Tuesday, November 06, 2007

"Do voters want a president walking picket lines?"

The Swamp (Chicago Tribune political blog):
In a speech he delivered Saturday in Spartanburg, S.C., Sen. Barack Obama repeated a vow that as president he would walk a picket line on behalf of organized labor.

“When I am President, I will end the tax giveaways to companies that ship our jobs overseas, and I will put the money in the pockets of working Americans, and seniors, and homeowners who deserve a break. I won’t wait ten years to raise the minimum wage – I’ll raise it to keep pace every single year. And if American workers are being denied their right to organize when I’m in the White House, I will put on a comfortable pair of shoes and I will walk on that picket line with you as President of the United States.”
Obama made a similar pledge during the summer in Iowa before a labor audience. John Edwards, another presidential candidate, has said essentially the same thing.

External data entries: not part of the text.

(** C8.  An [Emit] parked at its [select] when the context is canceled
    returns the context's error there and then: the value is not handed
    over (the consumer's log and status are untouched), the stream is
    the one the cancellation left, and whatever the two goroutines do
    afterwards, in whatever order, the call has returned that error.  A
    [Next] parked on an open [ch] likewise returns nil and the context's
    error, whatever comes after.  The cancellation itself changes no
    field of the stream proper. *)
Theorem cancel_unblocks_Emit_and_Next m1 m2 rq P C sched :
  let s := run m1 m2 sched (init rq P C) in
  ctx_live (req (stream s)) = true ->
  (forall v cause, p_status s = PSelect v ->
     step m1 m2 (Cancel cause) s =
       {| stream := cancel cause (stream s);
          p_todo := p_todo s; p_status := PIdle;
          p_log := p_log s ++ [(PEmit v, Return (Some (context_err cause)))];
          c_todo := c_todo s; c_status := c_status s; c_log := c_log s |} /\
     forall sched', exists pl cl,
       p_log (run m1 m2 sched' (step m1 m2 (Cancel cause) s)) =
         p_log s ++ (PEmit v, Return (Some (context_err cause))) :: pl /\
       c_log (run m1 m2 sched' (step m1 m2 (Cancel cause) s)) =
         c_log s ++ cl) /\
  (forall cause, c_status s = CInNext -> ch (stream s) = Open ->
     has_ctx (req (stream s)) = true ->
     step m1 m2 (Cancel cause) s =
       {| stream := cancel cause (stream s);
          p_todo := p_todo s; p_status := p_status s; p_log := p_log s;
          c_todo := c_todo s; c_status := CIdle;
          c_log := c_log s ++
                   [NextResult nil_value (Some (context_err cause))] |} /\
     forall sched', exists pl cl,
       p_log (run m1 m2 sched' (step m1 m2 (Cancel cause) s)) =
         p_log s ++ pl /\
       c_log (run m1 m2 sched' (step m1 m2 (Cancel cause) s)) =
         c_log s ++ NextResult nil_value (Some (context_err cause)) :: cl) /\
  (forall cause,
     ch (cancel cause (stream s)) = ch (stream s) /\
     closed (cancel cause (stream s)) = closed (stream s) /\
     closeCh (cancel cause (stream s)) = closeCh (stream s) /\
     err (cancel cause (stream s)) = err (stream s) /\
     waitLen (cancel cause (stream s)) = waitLen (stream s) /\
     length (cancel cause (stream s)) = length (stream s)).
Proof.
  intros s Hlive.
  pose proof (wf_reachable m1 m2 rq P C sched) as W. fold s in W.
  split; [|split].
  - intros v cause Hps.
    destruct (wf_emit _ W v (or_introl Hps)) as (Hcl & _ & _ & Hctx).
    assert (Hhc : has_ctx (req (stream s)) = true)
      by (unfold has_ctx; destruct (Context (req (stream s))); congruence).
    pose proof (live_context _ Hhc Hlive) as Hc.
    pose proof (cons_ch _ (wf_stream _ W)) as Hch. rewrite Hcl in Hch.
    pose proof (wf_parked _ W v Hps) as Hcs.
    assert (E : step m1 m2 (Cancel cause) s =
       {| stream := cancel cause (stream s);
          p_todo := p_todo s; p_status := PIdle;
          p_log := p_log s ++ [(PEmit v, Return (Some (context_err cause)))];
          c_todo := c_todo s; c_status := c_status s; c_log := c_log s |}).
    { simpl. unfold wake. simpl. rewrite Hps.
      unfold producer_step. simpl. rewrite Hps.
      unfold emit_at_select, Emit_select, receiver_parked. simpl.
      rewrite (cancel_live cause _ Hc). simpl. rewrite Hch. simpl.
      destruct (c_status s) eqn:Hc'; [| congruence |];
        unfold p_finish, with_stream; simpl; rewrite ?Hc'; reflexivity. }
    split; [exact E|]. intros sched'.
    destruct (extends_run m1 m2 sched' (step m1 m2 (Cancel cause) s))
      as [[pl Hpl] [cl Hcl']].
    exists pl, cl. rewrite Hpl, Hcl', E. simpl.
    rewrite <- app_assoc. auto.
  - intros cause Hcs Hch Hhc.
    pose proof (live_context _ Hhc Hlive) as Hc.
    assert (Hs : forall v, p_status s <> PSelect v).
    { intros v Hps. exact (wf_parked _ W v Hps Hcs). }
    assert (E : step m1 m2 (Cancel cause) s =
       {| stream := cancel cause (stream s);
          p_todo := p_todo s; p_status := p_status s; p_log := p_log s;
          c_todo := c_todo s; c_status := CIdle;
          c_log := c_log s ++
                   [NextResult nil_value (Some (context_err cause))] |}).
    { simpl. rewrite wake_receiver by (simpl; auto).
      assert (Hsp : sender_parked (with_stream (cancel cause (stream s)) s)
                    = None).
      { unfold sender_parked. simpl.
        destruct (p_status s) eqn:Hps; auto. destruct (Hs v eq_refl). }
      unfold next_at_select. rewrite Hsp. unfold Next. simpl.
      rewrite (cancel_live cause _ Hc). simpl. rewrite Hch. simpl.
      reflexivity. }
    split; [exact E|]. intros sched'.
    destruct (extends_run m1 m2 sched' (step m1 m2 (Cancel cause) s))
      as [[pl Hpl] [cl Hcl']].
    exists pl, cl. rewrite Hpl, Hcl', E. simpl.
    rewrite <- app_assoc. auto.
  - intros cause. apply cancel_fields.
Qed.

These extraordinary promises from Obama and Edwards haven’t received the amount of attention in the media they deserve but that doesn’t make them any less significant.

The notion of a president walking a picket line is really nothing short of mind-boggling. Let us count the ways.

For one, it would represent a president placing the entire weight of his executive-branch authority on one side of the labor-management scale.

A president represents not just labor but management. Thus, a president appearing on a picket line would clearly appear to answer the old labor question/slogan/song: “Which side are you on?”

By siding with labor so openly as to walk a picket line, a President Obama would certainly appear to be sending a signal to the National Labor Relations Board as well as his Labor Department as to what side they should be on. For reasons that should be obvious, that would be a deeply troubling development.

Then there is the dignity of the office of the presidency, no small matter.

Most Americans expect a president to carry himself in a certain way. The president, after all, is not just the nation’s chief executive but a symbol of the Republic, no less so than the bald eagle or Capitol dome.

That’s why the personal failings of presidents Franklin D. Roosevelt, Bill Clinton, Richard Nixon, John Kennedy and others, revealed in real-time or after the fact, can disappoint so many so greatly.

Even many Americans who didn’t agree with the impeachment of Clinton for his affair with an intern were deeply distressed that a president would be so heedless of the damage his misbehavior would do to his singular office.

This is not to say that walking a picket line demeans members of organized labor. This is, after all, part of what being in a union is about.

But it isn’t how most Americans envision their president spending his time. It’s not what most Americans think a president should be about.

As far as I can tell, the other Democratic presidential candidates haven’t been publicly asked to react to Obama and Edward’s promise to be picket-line walking presidents.

They may not want to, given that it could be seen as a no-win issue for them. If they agree with the would-be picketing presidents, they’ll catch criticism and if they disagree, they’ll antagonize the unions which are likely to play major roles in turning out voters for the Iowa and Nevada caucuses.

But it would be interesting to hear the other Democratic candidates’ views on this very deliberate promise that’s been made by at least two of the top three (by national polls) Democratic candidates.

Obama and Edwards' promise to picket will have many people who learn of it scratching their heads not just about the candidates but their campaign teams as well.

Was there a debate about this pledge within their campaigns? If so, how is it they concluded that such a pledge by the candidates was a good idea?

As suggested by Peter Brown, assistant director of the Quinnipiac University Polling Institute, who wrote about Obama's pledge in an essay in July that appeared in Real Clear Politics, Obama’s promise is certainly revealing. While Brown was writing about Obama, the same could be said for Edwards.

Running for president is a tough business and candidates are human beings who often say things in the heat of the moment that come back to haunt them. But Obama's pledge to picket as president was in his prepared text.

It may get lost in the frenzy that is a presidential campaign, but the episode provides insight into a man who would like to be president of the United States.
Howie P.S.: Obama said he would walk if "American workers are being denied their right to organize." That's not "taking sides" in a labor dispute, as the author claims. That's upholding a principle of justice and fair play and, in many places, the law.